Stored data
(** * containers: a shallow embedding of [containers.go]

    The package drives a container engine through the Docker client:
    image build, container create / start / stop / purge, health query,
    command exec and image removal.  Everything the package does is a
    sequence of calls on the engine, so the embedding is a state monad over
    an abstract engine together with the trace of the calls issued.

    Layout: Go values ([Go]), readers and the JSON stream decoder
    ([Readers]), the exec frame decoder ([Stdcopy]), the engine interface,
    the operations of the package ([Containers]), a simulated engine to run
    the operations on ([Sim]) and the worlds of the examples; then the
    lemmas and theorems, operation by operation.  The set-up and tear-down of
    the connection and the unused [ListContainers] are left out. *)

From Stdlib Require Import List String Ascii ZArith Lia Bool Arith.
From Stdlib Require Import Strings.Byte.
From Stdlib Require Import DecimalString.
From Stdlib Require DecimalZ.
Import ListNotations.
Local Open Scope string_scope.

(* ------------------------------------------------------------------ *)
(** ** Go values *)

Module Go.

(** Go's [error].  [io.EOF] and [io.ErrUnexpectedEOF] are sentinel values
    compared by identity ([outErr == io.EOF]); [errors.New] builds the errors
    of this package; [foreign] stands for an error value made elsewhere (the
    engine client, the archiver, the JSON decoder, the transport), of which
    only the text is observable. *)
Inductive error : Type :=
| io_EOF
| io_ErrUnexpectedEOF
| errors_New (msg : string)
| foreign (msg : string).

* * *

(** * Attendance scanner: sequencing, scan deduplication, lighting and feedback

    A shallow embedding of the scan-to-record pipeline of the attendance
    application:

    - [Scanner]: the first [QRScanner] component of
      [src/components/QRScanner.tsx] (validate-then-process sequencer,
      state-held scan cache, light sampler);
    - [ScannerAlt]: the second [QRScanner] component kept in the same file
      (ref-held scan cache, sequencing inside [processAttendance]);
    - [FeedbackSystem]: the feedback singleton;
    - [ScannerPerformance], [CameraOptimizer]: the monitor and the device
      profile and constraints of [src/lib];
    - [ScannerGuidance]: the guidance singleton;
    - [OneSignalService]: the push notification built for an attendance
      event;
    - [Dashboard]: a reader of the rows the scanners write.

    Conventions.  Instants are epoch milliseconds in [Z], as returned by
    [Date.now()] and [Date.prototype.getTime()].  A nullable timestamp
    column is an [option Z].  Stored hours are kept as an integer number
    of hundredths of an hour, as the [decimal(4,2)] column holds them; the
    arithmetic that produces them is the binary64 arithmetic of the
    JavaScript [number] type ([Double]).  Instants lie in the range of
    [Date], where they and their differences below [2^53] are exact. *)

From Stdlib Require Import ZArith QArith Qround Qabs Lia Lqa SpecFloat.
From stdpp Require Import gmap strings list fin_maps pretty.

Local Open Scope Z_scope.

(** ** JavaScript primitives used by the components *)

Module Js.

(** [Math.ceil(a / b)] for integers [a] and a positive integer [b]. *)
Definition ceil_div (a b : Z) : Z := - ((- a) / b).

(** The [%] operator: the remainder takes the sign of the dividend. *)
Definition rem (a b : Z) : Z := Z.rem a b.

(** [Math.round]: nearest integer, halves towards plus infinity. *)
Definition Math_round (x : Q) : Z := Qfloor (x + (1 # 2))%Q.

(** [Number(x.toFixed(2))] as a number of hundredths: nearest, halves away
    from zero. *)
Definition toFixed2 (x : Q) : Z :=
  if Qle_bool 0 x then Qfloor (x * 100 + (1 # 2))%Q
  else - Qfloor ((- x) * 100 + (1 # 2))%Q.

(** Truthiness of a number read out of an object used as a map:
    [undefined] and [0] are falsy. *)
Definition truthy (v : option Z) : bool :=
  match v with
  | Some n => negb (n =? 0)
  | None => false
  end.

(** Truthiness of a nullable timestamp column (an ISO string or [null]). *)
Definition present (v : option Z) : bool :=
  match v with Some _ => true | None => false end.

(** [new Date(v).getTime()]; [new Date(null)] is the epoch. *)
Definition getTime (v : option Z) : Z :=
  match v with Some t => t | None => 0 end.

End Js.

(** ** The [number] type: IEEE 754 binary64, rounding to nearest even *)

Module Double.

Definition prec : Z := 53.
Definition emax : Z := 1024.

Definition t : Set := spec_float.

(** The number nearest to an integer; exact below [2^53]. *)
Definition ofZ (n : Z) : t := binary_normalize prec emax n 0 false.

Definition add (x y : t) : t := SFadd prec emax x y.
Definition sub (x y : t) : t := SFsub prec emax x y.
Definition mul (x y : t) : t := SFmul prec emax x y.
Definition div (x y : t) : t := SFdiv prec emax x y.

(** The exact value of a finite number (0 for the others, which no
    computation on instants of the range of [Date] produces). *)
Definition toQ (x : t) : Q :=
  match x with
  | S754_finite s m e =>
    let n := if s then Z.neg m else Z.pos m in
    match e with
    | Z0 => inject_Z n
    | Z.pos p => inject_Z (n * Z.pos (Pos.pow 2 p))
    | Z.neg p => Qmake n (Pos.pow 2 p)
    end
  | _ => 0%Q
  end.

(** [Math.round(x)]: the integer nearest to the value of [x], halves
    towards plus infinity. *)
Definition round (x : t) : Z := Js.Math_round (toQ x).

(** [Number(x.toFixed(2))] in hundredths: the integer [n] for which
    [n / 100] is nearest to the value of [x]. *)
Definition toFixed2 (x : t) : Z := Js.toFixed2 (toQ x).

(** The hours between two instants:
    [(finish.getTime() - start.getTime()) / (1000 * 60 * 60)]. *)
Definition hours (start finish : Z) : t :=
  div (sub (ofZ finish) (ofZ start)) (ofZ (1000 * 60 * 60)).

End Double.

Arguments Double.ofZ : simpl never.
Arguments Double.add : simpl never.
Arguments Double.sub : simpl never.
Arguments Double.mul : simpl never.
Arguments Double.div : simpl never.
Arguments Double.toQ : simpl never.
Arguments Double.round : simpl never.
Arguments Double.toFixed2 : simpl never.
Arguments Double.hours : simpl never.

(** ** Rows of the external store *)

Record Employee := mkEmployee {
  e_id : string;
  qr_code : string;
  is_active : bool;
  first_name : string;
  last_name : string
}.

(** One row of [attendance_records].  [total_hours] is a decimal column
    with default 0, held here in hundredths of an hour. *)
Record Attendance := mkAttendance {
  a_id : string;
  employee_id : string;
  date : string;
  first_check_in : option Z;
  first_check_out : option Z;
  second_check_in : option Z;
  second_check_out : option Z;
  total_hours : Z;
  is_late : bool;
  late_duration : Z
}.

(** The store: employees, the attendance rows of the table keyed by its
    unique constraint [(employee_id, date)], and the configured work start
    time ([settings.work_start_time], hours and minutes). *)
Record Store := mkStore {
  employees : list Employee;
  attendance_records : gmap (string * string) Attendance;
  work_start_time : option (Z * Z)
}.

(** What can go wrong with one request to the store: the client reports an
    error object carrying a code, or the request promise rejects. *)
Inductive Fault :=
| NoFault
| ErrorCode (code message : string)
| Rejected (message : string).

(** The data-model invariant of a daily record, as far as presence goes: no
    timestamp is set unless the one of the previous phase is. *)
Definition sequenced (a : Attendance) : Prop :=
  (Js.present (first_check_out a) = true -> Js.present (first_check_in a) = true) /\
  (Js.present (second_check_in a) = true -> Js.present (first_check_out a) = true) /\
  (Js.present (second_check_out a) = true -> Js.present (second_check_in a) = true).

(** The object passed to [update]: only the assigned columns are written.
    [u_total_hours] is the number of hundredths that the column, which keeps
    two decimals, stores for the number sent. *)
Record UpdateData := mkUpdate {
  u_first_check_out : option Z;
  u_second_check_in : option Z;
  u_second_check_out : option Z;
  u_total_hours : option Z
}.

# What the task asks:
Lines to set down from above: the line with "(** * containers: a", the line with "(msg : string).", and every line between, each exactly as written.

# Exercise solution:
(** * containers: a shallow embedding of [containers.go]

    The package drives a container engine through the Docker client:
    image build, container create / start / stop / purge, health query,
    command exec and image removal.  Everything the package does is a
    sequence of calls on the engine, so the embedding is a state monad over
    an abstract engine together with the trace of the calls issued.

    Layout: Go values ([Go]), readers and the JSON stream decoder
    ([Readers]), the exec frame decoder ([Stdcopy]), the engine interface,
    the operations of the package ([Containers]), a simulated engine to run
    the operations on ([Sim]) and the worlds of the examples; then the
    lemmas and theorems, operation by operation.  The set-up and tear-down of
    the connection and the unused [ListContainers] are left out. *)

From Stdlib Require Import List String Ascii ZArith Lia Bool Arith.
From Stdlib Require Import Strings.Byte.
From Stdlib Require Import DecimalString.
From Stdlib Require DecimalZ.
Import ListNotations.
Local Open Scope string_scope.

(* ------------------------------------------------------------------ *)
(** ** Go values *)

Module Go.

(** Go's [error].  [io.EOF] and [io.ErrUnexpectedEOF] are sentinel values
    compared by identity ([outErr == io.EOF]); [errors.New] builds the errors
    of this package; [foreign] stands for an error value made elsewhere (the
    engine client, the archiver, the JSON decoder, the transport), of which
    only the text is observable. *)
Inductive error : Type :=
| io_EOF
| io_ErrUnexpectedEOF
| errors_New (msg : string)
| foreign (msg : string).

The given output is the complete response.